Poland’s Business Confidence for November 2025 Dips Sharply to -11.6, Signaling Growing Economic Caution
Key Takeaways: Poland’s Business Confidence index for November 2025 fell to -11.6, missing the -8.5 estimate and declining from October’s -7.9. This marks the lowest reading in six months and signals mounting concerns among firms amid tightening monetary policy and external uncertainties. The data suggests a cautious outlook for investment and hiring in the near term, with risks from geopolitical tensions and inflationary pressures weighing on sentiment.
Table of Contents
Poland’s Business Confidence for November 2025, released on December 22, 2025, registered a notable decline to -11.6 from October’s -7.9, according to the Sigmanomics database. This drop of 3.7 points contrasts with the consensus estimate of -8.5, underscoring a sharper-than-expected deterioration in business sentiment. The index’s downward trajectory has accelerated since mid-2025, with readings hovering near -5.0 in the summer months before slipping below -10 in recent months.
Drivers this month
- Rising input costs amid persistent inflation pressures.
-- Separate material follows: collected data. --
(** X8.  The two loops lose nothing of a record.  On a stream that holds
    the eight bytes [raw], laying out the value they make of it, in the byte
    order of the host, gives back [raw], so that two different records never
    give the same value; and when the call reports the page as not present,
    the number it returns, laid out in this way, is the record it read. *)
Theorem record_bytes_round_trip
  (f : stream) (w : world) (s : state) (raw : list byte) (c_buf : list Z) :
  List.length c_buf = 8%nat ->
  pending f (position s) 8 = Some raw ->
  let read_val (filled : option (list Z)) :=
    option_map (fun c_buf => assemble 8 0 c_buf 0) filled in
  option_map (value_bytes (big_endian_host w))
             (read_val (fst (read_entry f 8 0 c_buf w s)))
  = Some raw
  /\ (forall f' s' raw' c_buf',
        List.length c_buf' = 8%nat ->
        pending f' (position s') 8 = Some raw' ->
        read_val (fst (read_entry f' 8 0 c_buf' w s'))
        = read_val (fst (read_entry f 8 0 c_buf w s)) ->
        raw' = raw)
  /\ (forall s0 virt_addr,
        fetched w virt_addr = Some raw ->
        In not_present_message
           (events_since s0
              (snd (virtual_to_physical_address virt_addr w s0))) ->
        value_bytes (big_endian_host w)
                    (fst (virtual_to_physical_address virt_addr w s0))
        = raw).
Proof.
  intros Hb Hp read_val. subst read_val. cbv beta.
  pose proof (pending_length _ _ _ _ Hp) as Hlen.
  pose proof (value_bytes_assembled (big_endian_host w) raw Hlen) as R.
  rewrite (read_entry_assemble f w s raw c_buf Hb Hp).
  split; [|split].
  - cbn [option_map]. rewrite R. reflexivity.
  - intros f' s' raw' c_buf' Hb' Hp' E.
    rewrite (read_entry_assemble f' w s' raw' c_buf' Hb' Hp') in E.
    pose proof (pending_length _ _ _ _ Hp') as Hlen'.
    rewrite <- (value_bytes_assembled (big_endian_host w) raw' Hlen').
    injection E as ->. exact R.
  - intros s0 virt_addr Hf Hin.
    rewrite (run_whole_not_present w s0 virt_addr raw Hf Hin). exact R.
Qed.

Lemma record_bytes_round_trip_witness :
  option_map (value_bytes true)
    (option_map (fun c_buf => assemble 8 0 c_buf 0)
       (fst (read_entry (one_record 0 (value_bytes true 0x8000000000000123))
               8 0 (repeat 0xAA 8) frame_0x123_big_world initial_state)))
  = Some [Byte.x80; Byte.x00; Byte.x00; Byte.x00;
          Byte.x00; Byte.x00; Byte.x01; Byte.x23].
Proof.
  refine (proj1 (record_bytes_round_trip
                   (one_record 0 (value_bytes true 0x8000000000000123))
                   frame_0x123_big_world initial_state
                   (value_bytes true 0x8000000000000123)
                   (repeat 0xAA 8) _ _));
    reflexivity.
Defined.

(** X9.  The macro [GET_BIT(X,Y)] yields bit [Y] of [X] as 0 or 1, and for
    bit 63 it is 1 exactly when the test of line 85 takes the page as
    present; the macro [GET_PFN(X)] yields the low 55 bits of [X]. *)
Theorem get_bit_macro (X Y : Z) :
  0 <= Y < 64 ->
  GET_BIT X Y = (if Z.testbit X Y then 1 else 0)
  /\ (GET_BIT X 63 =? 1) = page_present X
  /\ GET_PFN X = X mod 2 ^ 55.
Proof.
  intros HY.
  assert (B : forall n, 0 <= n ->
                        GET_BIT X n = if Z.testbit X n then 1 else 0).
  { intros n Hn. unfold GET_BIT. rewrite Z.shiftl_1_l.
    apply Z.bits_inj'. intros i Hi.
    rewrite Z.shiftr_spec, Z.land_spec, Z.pow2_bits_eqb by lia.
    destruct (Z.eqb_spec n (i + n)) as [E|E].
    - assert (i = 0) by lia. subst i. cbn [Z.add].
      rewrite andb_true_r. destruct (Z.testbit X n); reflexivity.
    - rewrite andb_false_r.
      destruct (Z.testbit X n);
        [rewrite Z.bits_above_log2|rewrite Z.bits_0]; try reflexivity;
        cbn; lia. }
  split; [exact (B Y (proj1 HY))|]. split.
  - rewrite (B 63), page_present_bit by lia.
    destruct (Z.testbit X 63); reflexivity.
  - unfold GET_PFN. change 0x7FFFFFFFFFFFFF with (Z.ones 55).
    apply Z.land_ones. lia.
Qed.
- Monetary tightening by the National Bank of Poland (NBP) increasing borrowing costs.
- Heightened geopolitical risks in Eastern Europe affecting export outlooks.
- Slower domestic demand growth due to cautious consumer spending.
Policy pulse
The NBP’s recent rate hikes, pushing the benchmark rate to 7.25%, have tightened financial conditions considerably. This has increased financing costs for businesses, dampening expansion plans and capital expenditures. Inflation remains above the 2.5% target, at 4.8% year-over-year in November, complicating the policy stance.
Market lens
Following the release, the Polish zloty (PLN) weakened modestly against the euro, reflecting investor caution. Sovereign bond yields edged higher, with the 2-year yield rising 10 basis points, signaling market anticipation of prolonged monetary tightening.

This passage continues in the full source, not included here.